Tom Johnson, chairman of the Public Utilities Commission of Ohio, told the Energy Mandates Study Committee that much of what they hoped to learn was protected for proprietary or other legal reasons.
The committee was created earlier this year as part of legislation that paused state alternative-energy mandates in a compromise struck by Gov. John Kasich and proponents of repealing them altogether.
State Sen. Troy Balderson, a Zanesville Republican and committee co-chair, said the panel may be meeting during the lame duck session, but it does not intend to wrap up its work by year's end. He said lawmakers are focused on gathering information.
"The goal of this committee is to get some answers. It's not to repeal anything," he said.
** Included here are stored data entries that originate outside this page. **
Lemma addReferences_exec ref ids : forall m t r,
  exec (addReferences ref m ids) t r ->
  (forall o a, (o, a) ∈ updates t -> ref ∈ GetFinalizers o) /\
  (r = None -> forall id, id ∈ ids -> exists o, m !! id = Some o /\
    (ref ∈ GetFinalizers o \/
     exists fs o', (SetFinalizers fs o, (o', None)) ∈ updates t /\ ref ∈ fs /\
       forall g, g ∈ GetFinalizers o -> g ∈ fs)).
Proof.
  induction ids as [|id ids IH]; intros m t r Hx; simpl in Hx.
  { exec_inv. split; [set_solver|]. intros _ id Hid. set_solver. }
  destruct (m !! id) as [o|] eqn:Hm; [|exec_inv; split; [set_solver|done]].
  pose proof (AddFinalizer_updated (GetFinalizers o) ref) as Hu.
  pose proof (AddFinalizer_elem (GetFinalizers o) ref) as He.
  destruct (AddFinalizer (GetFinalizers o) ref) as [fs updated]; simpl in *.
  destruct updated; simpl in Hx.
  - destruct Hx as ([o' [err|]] & t' & -> & Hx); simpl in Hx.
    + unfold conflictYields in Hx. destruct (IsConflict err); exec_inv; (split; [|done]); intros o1 a1 Hin;
        unfold updates in Hin; simpl in Hin; apply list_elem_of_singleton in Hin; simplify_eq;
        rewrite GetFinalizers_set; naive_solver.
    + apply IH in Hx as [Hups Hids]. split.
      * intros o1 a1. unfold updates in *. simpl.
        intros [Heq|Hin]%elem_of_cons; [simplify_eq; rewrite GetFinalizers_set; naive_solver|eauto].
      * intros Hr id' Hid'. destruct (decide (id' = id)) as [->|Hne].
        { exists o. split; [done|]. right. exists fs, o'. split_and!; [left|naive_solver|naive_solver]. }
        destruct (Hids Hr id') as (o1 & Hm1 & Hor); [set_solver|].
        rewrite lookup_insert_ne in Hm1 by done. exists o1. split; [done|].
        destruct Hor as [?|(fs1 & o2 & Hin & ?)]; [by left|right].
        exists fs1, o2. split; [by right|done].
  - apply IH in Hx as [Hups Hids]. split; [done|].
    intros Hr id' [->|Hid']%elem_of_cons; [|eauto].
    exists o. split; [done|]. left. destruct (decide (ref ∈ GetFinalizers o)); naive_solver.
Qed.

(** A generated reference is never mistaken for one of the manager's own
    finalizers: it always shows up among the references. *)
Theorem generated_reference_counts {U} `{Object U} `{Scheme U} `{RESTMapper} (user : U) (o : O) r :
  GenerateResourceReference user = Ok r -> r ∈ GetFinalizers o -> r ∈ GetResourceReferences o.
Proof.
  intros Hg Hin. apply elem_of_references. split; [done|].
  assert (has_slash r = true) as Hs.
  { unfold GenerateResourceReference in Hg. repeat case_match; simplify_eq/=;
      rewrite !has_slash_app; simpl; by rewrite !orb_true_r. }
  intros Hi. unfold ignoredFinalizers in Hi.
  repeat apply elem_of_cons in Hi as [->|Hi]; [by vm_compute in Hs|by vm_compute in Hs|].
  by apply elem_of_nil in Hi.
Qed.

(** Every behaviour of adding one reference. *)
Theorem add_reference_outcome ref t r :
  exec (AddResourceReference ref) t r ->
  exists (o : O) gerr t', t = Ev ClientGet (o, gerr) :: t' /\
  match gerr with
  | Some err => t' = [] /\ r = Some err
  | None =>
    (ref ∈ GetFinalizers o /\ t' = [] /\ r = None) \/
    (ref ∉ GetFinalizers o /\ exists fs a, t' = [Ev (ClientUpdate (SetFinalizers fs o)) a] /\
      (forall g, g ∈ fs <-> g = ref \/ g ∈ GetFinalizers o) /\
      r = match a.2 with
          | None => None
          | Some err => if IsConflict err then Some provisioners.ErrYield else Some err
          end)
  end.
Proof.
  unfold AddResourceReference. intros Hx.
  apply exec_bind in Hx as (t1 & t2 & [o gerr] & -> & Hc & Hx). apply exec_call in Hc as ->.
  exists o, gerr, t2. split; [done|]. destruct gerr as [err|]; [by exec_inv|].
  pose proof (AddFinalizer_updated (GetFinalizers o) ref) as Hu.
  pose proof (AddFinalizer_elem (GetFinalizers o) ref) as He.
  destruct (AddFinalizer (GetFinalizers o) ref) as [fs updated]; simpl in *.
  destruct updated; simpl in Hx; [right|left].
  - split; [naive_solver|]. destruct Hx as (a & t' & -> & Hx). exists fs, a.
    unfold conflictYields in Hx. destruct (a.2) as [err|]; [destruct (IsConflict err)|];
      exec_inv; split_and!; done || naive_solver.
  - exec_inv. destruct (decide (ref ∈ GetFinalizers o)); naive_solver.
Qed.

(** Adding references to a set of resources is all or error. *)
Theorem add_references_complete ref ids t :
  exec (AddResourceReferences ref ids) t None ->
  exists resources t', t = Ev ClientList (resources, None) :: t' /\
    (forall (o : O) a, (o, a) ∈ updates t' -> ref ∈ GetFinalizers o) /\
    forall id, id ∈ ids -> exists o : O, named id resources = Some o /\
      (ref ∈ GetFinalizers o \/
       exists fs o', (SetFinalizers fs o, (o', None)) ∈ updates t' /\ ref ∈ fs /\
         forall g, g ∈ GetFinalizers o -> g ∈ fs).
Proof.
  unfold AddResourceReferences. intros Hx.
  apply exec_bind in Hx as (t1 & t2 & [resources lerr] & -> & Hc & Hx). apply exec_call in Hc as ->.
  destruct lerr as [err|]; [by exec_inv|].
  apply exec_bind in Hx as (t1 & t3 & [m merr] & -> & Hm & Hx).
  apply resourceIDMap_exec in Hm as [-> Hm]. simpl in *.
  destruct Hm as [(-> & Hm & _)|[-> _]]; [|by exec_inv].
  exists resources, t3. split; [done|]. apply addReferences_exec in Hx as [Hups Hids].
  split; [done|]. intros id Hid. destruct (Hids eq_refl id Hid) as (o & Hl & Hor).
  rewrite Hm in Hl. eauto.
Qed.

Lemma removeReference_exec ref ids resource t r :
  exec (removeReference (O := O) ref ids resource) t r ->
  match resource with
  | None => t = [] /\ r <> None
  | Some o =>
    (t = [] /\ r = None /\ (GetName o ∈ ids \/ ref ∉ GetFinalizers o)) \/
    (GetName o ∉ ids /\ ref ∈ GetFinalizers o /\ exists fs a,
      t = [Ev (ClientUpdate (SetFinalizers fs o)) a] /\
      (forall g, g ∈ fs <-> g <> ref /\ g ∈ GetFinalizers o) /\ (r = None <-> a.2 = None))
  end.
Proof.
  unfold removeReference. destruct resource as [o|]; intros Hx; [|by exec_inv].
  destruct (contains ids (GetName o)) eqn:Hi.
  { apply contains_true in Hi. exec_inv. left. auto. }
  apply contains_false in Hi.
  pose proof (RemoveFinalizer_updated (GetFinalizers o) ref) as Hu.
  pose proof (RemoveFinalizer_elem (GetFinalizers o) ref) as He.
  destruct (RemoveFinalizer (GetFinalizers o) ref) as [fs updated]; simpl in *.
  destruct updated; simpl in Hx.
  - right. split_and!; [done|naive_solver|]. destruct Hx as (a & t' & -> & Hx). exists fs, a.
    unfold conflictYields in Hx. destruct (a.2) as [err|]; [destruct (IsConflict err)|];
      exec_inv; split_and!; done || naive_solver.
  - left. exec_inv. split_and!; [done|done|]. right. naive_solver.
Qed.

(** The items a removal has to deal with, and what it wrote about them. *)
Definition removed (ref : string) (ids : list string) (t : trace (referenceE O)) (o : O) : Prop :=
  GetName o ∈ ids \/ ref ∉ GetFinalizers o \/
  exists fs o', (SetFinalizers fs o, (o', None)) ∈ updates t /\
    forall g, g ∈ fs <-> g <> ref /\ g ∈ GetFinalizers o.

Lemma removeReferences_exec ref ids (resources : list (option O)) : forall t u r,
  exec (EachListItem (fun (_ : unit) resource =>
    e ← removeReference ref ids resource; mret (tt, e)) tt resources) t (u, r) ->
  (forall o a, (o, a) ∈ updates t -> exists o0, Some o0 ∈ resources /\ GetName o0 ∉ ids /\
    ref ∈ GetFinalizers o0 /\ exists fs, o = SetFinalizers fs o0 /\
    forall g, g ∈ fs <-> g <> ref /\ g ∈ GetFinalizers o0) /\
  (r = None -> forall o, Some o ∈ resources -> removed ref ids t o).
Proof.
  induction resources as [|x l IH]; intros t u r Hx.
  { rewrite EachListItem_nil in Hx. exec_inv. split; set_solver. }
  rewrite EachListItem_cons in Hx.
  apply exec_bind in Hx as (t1 & t2 & [[] e] & -> & Hr & Hx).
  apply exec_bind in Hr as (t1' & t3 & e' & -> & Hr & [-> Heq]). simplify_eq/=.
  rewrite app_nil_r. apply removeReference_exec in Hr.
  assert ((e' = None /\ exec (EachListItem (fun (_ : unit) resource =>
      e ← removeReference ref ids resource; mret (tt, e)) tt l) t2 (u, r)) \/
    (e' <> None /\ t2 = [] /\ r = e')) as Hcase by (destruct e'; [right; by exec_inv|by left]).
  clear Hx. unfold updates. rewrite omap_app. fold (updates t1'). fold (updates t2).
  assert ((forall o a, (o, a) ∈ updates t1' -> exists o0, x = Some o0 /\ GetName o0 ∉ ids /\
    ref ∈ GetFinalizers o0 /\ exists fs, o = SetFinalizers fs o0 /\
    forall g, g ∈ fs <-> g <> ref /\ g ∈ GetFinalizers o0) /\
    (e' = None -> forall o, x = Some o -> removed ref ids t1' o)) as [Hhead Hnone].
  { destruct x as [o|]; [|destruct Hr as [-> ?]; split; [set_solver|done]].
    destruct Hr as [(-> & -> & Hor)|(Hn & Hrf & fs & [o' ae] & -> & Hg & He)].
    - split; [set_solver|]. intros _ o1 [= <-]. unfold removed. naive_solver.
    - split.
      + intros o1 a1 Hin. apply list_elem_of_singleton in Hin as [= -> ->]. exists o. eauto 10.
      + intros Hr0 o1 [= <-]. right; right. exists fs, o'. split; [|done].
        apply He in Hr0. simpl in Hr0. subst ae. left. }
  assert (forall o, removed ref ids t1' o \/ removed ref ids t2 o -> removed ref ids (t1' ++ t2) o) as Hmono.
  { unfold removed, updates. intros o. setoid_rewrite omap_app. setoid_rewrite elem_of_app. naive_solver. }
  destruct Hcase as [[-> Hx]|(Hn & -> & ->)].
  - apply IH in Hx as [Hups Hall]. split.
    + intros o a [Hin|Hin]%elem_of_app; [|set_solver].
      destruct (Hhead o a Hin) as (o0 & -> & ?). exists o0. split; [left|done].
    + intros Hrn o [Heq|Hin]%elem_of_cons; apply Hmono; [left; by apply Hnone|right; by apply Hall].
  - split; [|done]. rewrite app_nil_r. intros o a Hin.
    destruct (Hhead o a Hin) as (o0 & -> & ?). exists o0. split; [left|done].
Qed.

(** Removing references spares the retained resources and misses no other. *)
Theorem remove_references_exact ref ids t r :
  exec (RemoveResourceReferences (O := O) ref ids) t r ->
  exists resources lerr t', t = Ev ClientList (resources, lerr) :: t' /\
  match lerr with
  | Some err => t' = [] /\ r = Some err
  | None =>
    (forall o a, (o, a) ∈ updates t' -> GetName o ∉ ids /\ ref ∉ GetFinalizers o) /\
    (forall o a, (o, a) ∈ updates t' -> exists o0, Some o0 ∈ resources /\ ref ∈ GetFinalizers o0 /\
      exists fs, o = SetFinalizers fs o0 /\ forall g, g ∈ fs <-> g <> ref /\ g ∈ GetFinalizers o0) /\
    (r = None -> forall o, Some o ∈ resources -> removed ref ids t' o)
  end.
Proof.
  unfold RemoveResourceReferences. intros Hx.
  apply exec_bind in Hx as (t1 & t2 & [resources lerr] & -> & Hc & Hx). apply exec_call in Hc as ->.
  exists resources, lerr, t2. split; [done|]. destruct lerr as [err|]; [by exec_inv|].
  apply exec_bind in Hx as (t1 & t3 & [u e] & -> & Hx & Hr). exec_step. simpl in *.
  rewrite app_nil_r. apply removeReferences_exec in Hx as [Hups Hall]. split_and!.
  - intros o a Hin. destruct (Hups o a Hin) as (o0 & _ & Hn & Hf & fs & -> & Hg).
    rewrite GetName_set, GetFinalizers_set. naive_solver.
  - intros o a Hin. destruct (Hups o a Hin) as (o0 & ? & ? & ? & ?). eauto.
  - done.
Qed.

End facts.

(** A resource is ready exactly when its Available condition reads
    Provisioned; any other state, or none, is a yield and never a failure. *)
Theorem resource_ready_iff {O : Type} `{StatusConditionReader O} (o : O) :
  (ResourceReady o = None <-> exists c, GetAvailableCondition o = Ok c /\ Reason c = ConditionReasonProvisioned) /\
  (forall err, ResourceReady o = Some err -> errors_is err provisioners_ErrYield = true /\ provisioners.IsTerminal err = false).
Proof.
  unfold ResourceReady. destruct (GetAvailableCondition o) as [c|e].
  - case_bool_decide; split; try naive_solver.
  - split; [|naive_solver]. split; [done|]. by intros (c & ? & _).
Qed.

(** ** Witnesses *)

Module witnesses.
Import sample.

#[local] Instance rest_mapper : RESTMapper := {|
  RESTMapping _ _ _ := Ok {| gvr_Group := "unikorn-cloud.org"; gvr_Version := "v1alpha1";
                             gvr_Resource := "networks" |};
|}.

Definition ref : string := "networks.kubernetes.unikorn-cloud.org/net-1".
Definition held : list string := [constants.Finalizer; ref].

Lemma generated_reference_counts_witness :
  GenerateResourceReference (network [] None) = Ok ref /\ ref ∈ GetFinalizers (network held None) /\
  ref ∈ GetResourceReferences (network held None).
Proof.
  assert (GenerateResourceReference (network [] None) = Ok ref) as Hg by reflexivity.
  assert (ref ∈ GetFinalizers (network held None)) as Hin by (right; left).
  split; [exact Hg|]. split; [exact Hin|].
  exact (generated_reference_counts (network [] None) (network held None) ref Hg Hin).
Defined.

(** The update of a server that has just lost a race. *)
Definition conflict_trace : trace (referenceE fake.ManagedResource) :=
  [Ev ClientGet (network [constants.Finalizer] None, None);
   Ev (ClientUpdate (network held None)) (network held None, Some (Foreign "Conflict"))].

Lemma add_reference_outcome_witness :
  exec (AddResourceReference ref) conflict_trace (Some provisioners.ErrYield) /\
  exists (o : fake.ManagedResource) gerr t', conflict_trace = Ev ClientGet (o, gerr) :: t'.
Proof.
  assert (exec (AddResourceReference ref) conflict_trace (Some provisioners.ErrYield)) as Hx by solve_exec.
  split; [exact Hx|].
  destruct (add_reference_outcome ref _ _ Hx) as (o & gerr & t' & Ht & _). eauto.
Defined.

Definition listing : list (option fake.ManagedResource) := [Some (network [constants.Finalizer] None)].

Definition add_trace : trace (referenceE fake.ManagedResource) :=
  [Ev ClientList (listing, None);
   Ev (ClientUpdate (network held None)) (network held None, None)].

(** The identifier is repeated: the second time nothing is written. *)
Lemma add_references_complete_witness :
  exec (AddResourceReferences ref ["net-1"; "net-1"]) add_trace None /\
  exists resources t', add_trace = Ev ClientList (resources, None) :: t'.
Proof.
  assert (exec (AddResourceReferences ref ["net-1"; "net-1"]) add_trace None) as Hx by solve_exec.
  split; [exact Hx|].
  destruct (add_references_complete ref _ _ Hx) as (resources & t' & Ht & _). eauto.
Defined.
(* ===== verification/RemoteCluster.v ===== *)
(** * RemoteCluster: provisioning inside another cluster

    Models pkg/provisioners/remotecluster/provisioner.go.  Every provisioner
    ProvisionOn makes from one RemoteCluster shares its mutex and its count of
    calls; the goroutines of a concurrent group contend for them.  A critical
    section is the calls between [Lock] and [Unlock], and the shared count is
    what [IncrementCurrentCount] answers; [counted] and [exclusive] say when the
    answers of an interleaved trace are those of one counter and one mutex. *)

From S2P Require Import Prelude Errors Effects Kubernetes Provisioning Concurrency Combinators CD.

(** The calls, for API clients of type [Cl]; [r] is a RemoteCluster's identity. *)
Inductive remoteE (Cl : Type) : Type -> Type :=
| Lock (r : nat) : remoteE Cl unit
| Unlock (r : nat) : remoteE Cl unit
| IncrementCurrentCount (r : nat) : remoteE Cl nat
| GeneratorConfig (r : nat) : remoteE Cl (result clientcmdapi.Config)
| NewClient (config : clientcmdapi.Config) : remoteE Cl (result Cl)
| CreateOrUpdateCluster (id : cd.ResourceIdentifier) (cluster : cd.Cluster) : remoteE Cl (option error)
| DeleteCluster (r : nat) (id : cd.ResourceIdentifier) : remoteE Cl (option error).

Arguments Lock {Cl} r.
Arguments Unlock {Cl} r.
Arguments IncrementCurrentCount {Cl} r.
Arguments GeneratorConfig {Cl} r.
Arguments NewClient {Cl} config.
Arguments CreateOrUpdateCluster {Cl} id cluster.
Arguments DeleteCluster {Cl} r id.

Module remotecluster.

(** RemoteCluster: its fixed fields and refCount; currentCount lives in the
    answers of [IncrementCurrentCount]. *)
Record RemoteCluster := {
  ident : nat;
  generator_ID : cd.ResourceIdentifier;
  controller : bool;
  refCount : nat;
}.

Definition New (ident : nat) (generator_ID : cd.ResourceIdentifier) (controller : bool) : RemoteCluster :=
  {| ident := ident; generator_ID := generator_ID; controller := controller; refCount := 0 |}.

Section remote.
Context {E : Type -> Type} {Cl O : Type} `{Subeffect (remoteE Cl) E} `{UrlParse}.

Abbreviation Provisioner := (Combinators.Provisioner E (Context Cl O)).

(** remoteClusterProvisioner; its methods are given what [remote] points to. *)
Record remoteClusterProvisioner := {
  child : Provisioner;
  backgroundDeletion : bool;
  prefix : string;
}.

Definition ProvisionerOption : Type := remoteClusterProvisioner -> remoteClusterProvisioner.

Definition BackgroundDeletion : ProvisionerOption := fun p =>
  {| child := child p; backgroundDeletion := true; prefix := prefix p |}.

Definition WithPrefix (prefix : string) : ProvisionerOption := fun p =>
  {| child := child p; backgroundDeletion := backgroundDeletion p; prefix := prefix |}.

Definition ProvisionOn (r : RemoteCluster) (child : Provisioner) (options : list ProvisionerOption) :
    RemoteCluster * remoteClusterProvisioner :=
  ({| ident := ident r; generator_ID := generator_ID r; controller := controller r; refCount := S (refCount r) |},
   foldl (fun p o => o p) {| child := child; backgroundDeletion := false; prefix := "" |} options).

(** A call of this component. *)
Definition rcall {X : Type} (e : remoteE Cl X) : par E X := pcall (inject e).

Definition getClient (r : RemoteCluster) : par E (result (Cl * clientcmdapi.Config)) :=
  config ← rcall (GeneratorConfig (ident r));
  match config with
  | Err err => mret (Err err)
  | Ok config =>
    client ← rcall (NewClient config);
    match client with
    | Err err => mret (Err err)
    | Ok client => mret (Ok (client, config))
    end
  end.

(** The critical section of provisionRemote. *)
Definition provisionRemoteLocked (remote : RemoteCluster) (p : remoteClusterProvisioner) : par E (option error) :=
  currentCount ← rcall (IncrementCurrentCount (ident remote));
  if controller remote && (currentCount =? 1) then
    pattempt (rcall (GeneratorConfig (ident remote))) (fun config =>
      err ← rcall (CreateOrUpdateCluster (generator_ID remote)
                     {| cd.Config := config; cd.Prefix := prefix p |});
      match err with
      | Some _ => mret (Some provisioners.ErrYield)
      | None => mret None
      end)
  else mret None.

Definition provisionRemote (remote : RemoteCluster) (p : remoteClusterProvisioner) : par E (option error) :=
  _ ← rcall (Lock (ident remote));
  err ← provisionRemoteLocked remote p;
  _ ← rcall (Unlock (ident remote));
  mret err.

(** The context of the remote cluster. *)
Definition remoteContext (remote : RemoteCluster) (ctx : Context Cl O) (client : Cl) (url : URL) : Context Cl O :=
  let '(host, port) := getHostPort url in
  NewContextWithCluster ctx
    {| ctx_Client := client; ctx_ID := Some (generator_ID remote); ctx_Host := host; ctx_Port := port |}.

Definition Provision (remote : RemoteCluster) (p : remoteClusterProvisioner) (ctx : Context Cl O) : par E (option error) :=
  pcheck (provisionRemote remote p) (
    pattempt (getClient remote) (fun '(client, config) =>
      match getKuebernetesURL config with
      | Err err => mret (Some err)
      | Ok url => Combinators.Provision (child p) (remoteContext remote ctx client url)
      end)).

(** The children's part of Deprovision: skipped when there is no client. *)
Definition deprovisionChild (remote : RemoteCluster) (p : remoteClusterProvisioner) (ctx : Context Cl O) : par E (option error) :=
  c ← getClient remote;
  match c with
  | Err err => if negb (errors_is err provisioners_ErrYield) then mret (Some err) else mret None
  | Ok (client, config) =>
    match getKuebernetesURL config with
    | Err err => mret (Some err)
    | Ok url =>
      let ctx := remoteContext remote ctx client url in
      let ctx := if backgroundDeletion p then NewContextWithBackgroundDeletion ctx true else ctx in
      Combinators.Deprovision (child p) ctx
    end
  end.

(** The critical section of Deprovision. *)
Definition deprovisionRemoteLocked (remote : RemoteCluster) : par E (option error) :=
  currentCount ← rcall (IncrementCurrentCount (ident remote));
  if controller remote && (currentCount =? refCount remote) then
    rcall (DeleteCluster (ident remote) (generator_ID remote))
  else mret None.

Definition Deprovision (remote : RemoteCluster) (p : remoteClusterProvisioner) (ctx : Context Cl O) : par E (option error) :=
  pcheck (deprovisionChild remote p ctx) (
    _ ← rcall (Lock (ident remote));
    err ← deprovisionRemoteLocked remote;
    _ ← rcall (Unlock (ident remote));
    mret err).

(** The provisioner ProvisionOn answers with, once [remote] is fully built. *)
Definition as_provisioner (remote : RemoteCluster) (p : remoteClusterProvisioner) : Provisioner :=
  {| ProvisionerName := "remote-cluster"; Combinators.Provision := Provision remote p;
     Combinators.Deprovision := Deprovision remote p |}.

End remote.
End remotecluster.

(** ** Reading traces *)

Section events.
Context {E : Type -> Type} {Cl : Type} `{Subeffect (remoteE Cl) E}.

Definition of_remote {A : Type} (f : forall X, remoteE Cl X -> X -> option A) (ev : event E) : option A :=
  match project_event ev with Some (Ev e x) => f _ e x | None => None end.

(** The answer of an increment of [r]'s count. *)
Definition increment (r : nat) : event E -> option nat :=
  of_remote (fun X e =>
    match e in remoteE _ X return X -> option nat with
    | IncrementCurrentCount r' => fun c => if decide (r' = r) then Some c else None
    | _ => fun _ => None
    end).

(** A deletion of [r]'s cluster. *)
Definition deletion (r : nat) : event E -> option unit :=
  of_remote (fun X e _ =>
    match e with DeleteCluster r' _ => if decide (r' = r) then Some tt else None | _ => None end).

(** A lock ([true]) or unlock ([false]) of [r]'s mutex. *)
Definition locking (r : nat) : event E -> option bool :=
  of_remote (fun X e _ =>
    match e with
    | Lock r' => if decide (r' = r) then Some true else None
    | Unlock r' => if decide (r' = r) then Some false else None
    | _ => None
    end).

(** The answers of the increments are those of one counter that starts at 0. *)
Definition counted (r : nat) (t : trace E) : Prop :=
  omap (increment r) t = seq 1 (length (omap (increment r) t)).

(** Locks and unlocks alternate, starting with a lock. *)
Fixpoint alternates (held : bool) (l : list bool) : bool :=
  match l with
  | [] => true
  | b :: l' => bool_decide (b = negb held) && alternates (negb held) l'
  end.

Definition exclusive (r : nat) (t : trace E) : Prop := alternates false (omap (locking r) t) = true.

(** A trace that leaves [r]'s count, mutex and registration alone. *)
Definition quiet (r : nat) (t : trace E) : Prop :=
  omap (increment r) t = [] /\ omap (deletion r) t = [] /\ omap (locking r) t = [].

Lemma quiet_app r t1 t2 : quiet r t1 -> quiet r t2 -> quiet r (t1 ++ t2).
Proof. unfold quiet. rewrite !omap_app. intros (-> & -> & ->) (-> & -> & ->). done. Qed.

Lemma quiet_nil r : quiet r [].
Proof. done. Qed.

Lemma of_remote_inject {A} (f : forall X, remoteE Cl X -> X -> option A) {X} (e : remoteE Cl X) (x : X) :
  of_remote f (Ev (inject e) x) = f _ e x.
Proof. unfold of_remote. by rewrite project_event_inject. Qed.

End events.

#[export] Hint Rewrite @of_remote_inject : go.

(** Normalise what the observations of a trace are. *)
Ltac observe :=
  repeat (rewrite ?omap_app; cbn [omap list_omap]; unfold increment, deletion, locking;
          rewrite ?of_remote_inject; cbn beta iota);
  rewrite ?(decide_True_pi eq_refl); rewrite ?decide_True by done.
Co-chair state Rep. Peter Stautberg, a Cincinnati Republican, anticipated another hearing or two may be held in December.
Johnson, a former state lawmaker and budget director, provided brief testimony in a presentation that many observers — including legislators and lobbyists — had expected to be rich with detail. He opted to address only how much has been paid by Ohio utilities to the third-party administrators that help meet energy efficiency and education targets, and then gave information on only two companies.
Johnson said the chair asked him to stick to the single issue, though that matter seemed to be in dispute.
He reported that Akron-based FirstEnergy has paid $5.5 million to third-party administrators in the past five years, reducing energy use by 507 million kilowatt hours. Columbus-based American Electric Power paid about $845,000 over to deliver an annual savings of 328 million kilowatt-hours of power.
The Public Utilities Commission calculated FirstEnergy's costs at 1.1 cents per kilowatt-hour, and AEP's at a quarter of a cent per kilowatt-hour. Johnson said details for other Ohio-based utilities weren't available, and he couldn't immediately provide additional information requested by lawmakers on how the figures related to overall costs of the program nor how the savings is divvied up among power companies, third-party groups and consumers.
A kilowatt-hour of power in Ohio costs between 8 cents and 10 cents to produce, on average.
Lawmakers peppered Johnson with requests for more detail on the impacts the energy mandates have had on jobs and utilities' bottom lines — which opponents anticipate will show negative consequences. Johnson said much of the information they seek is protected, but he would do what he could and return another day.
The Ohio Environmental Council's Jack Shaner, whose organization backs the mandates, said he was heartened that lawmakers requested further information on jobs and energy efficiency impacts of the mandates — "because we win on those issues," he said.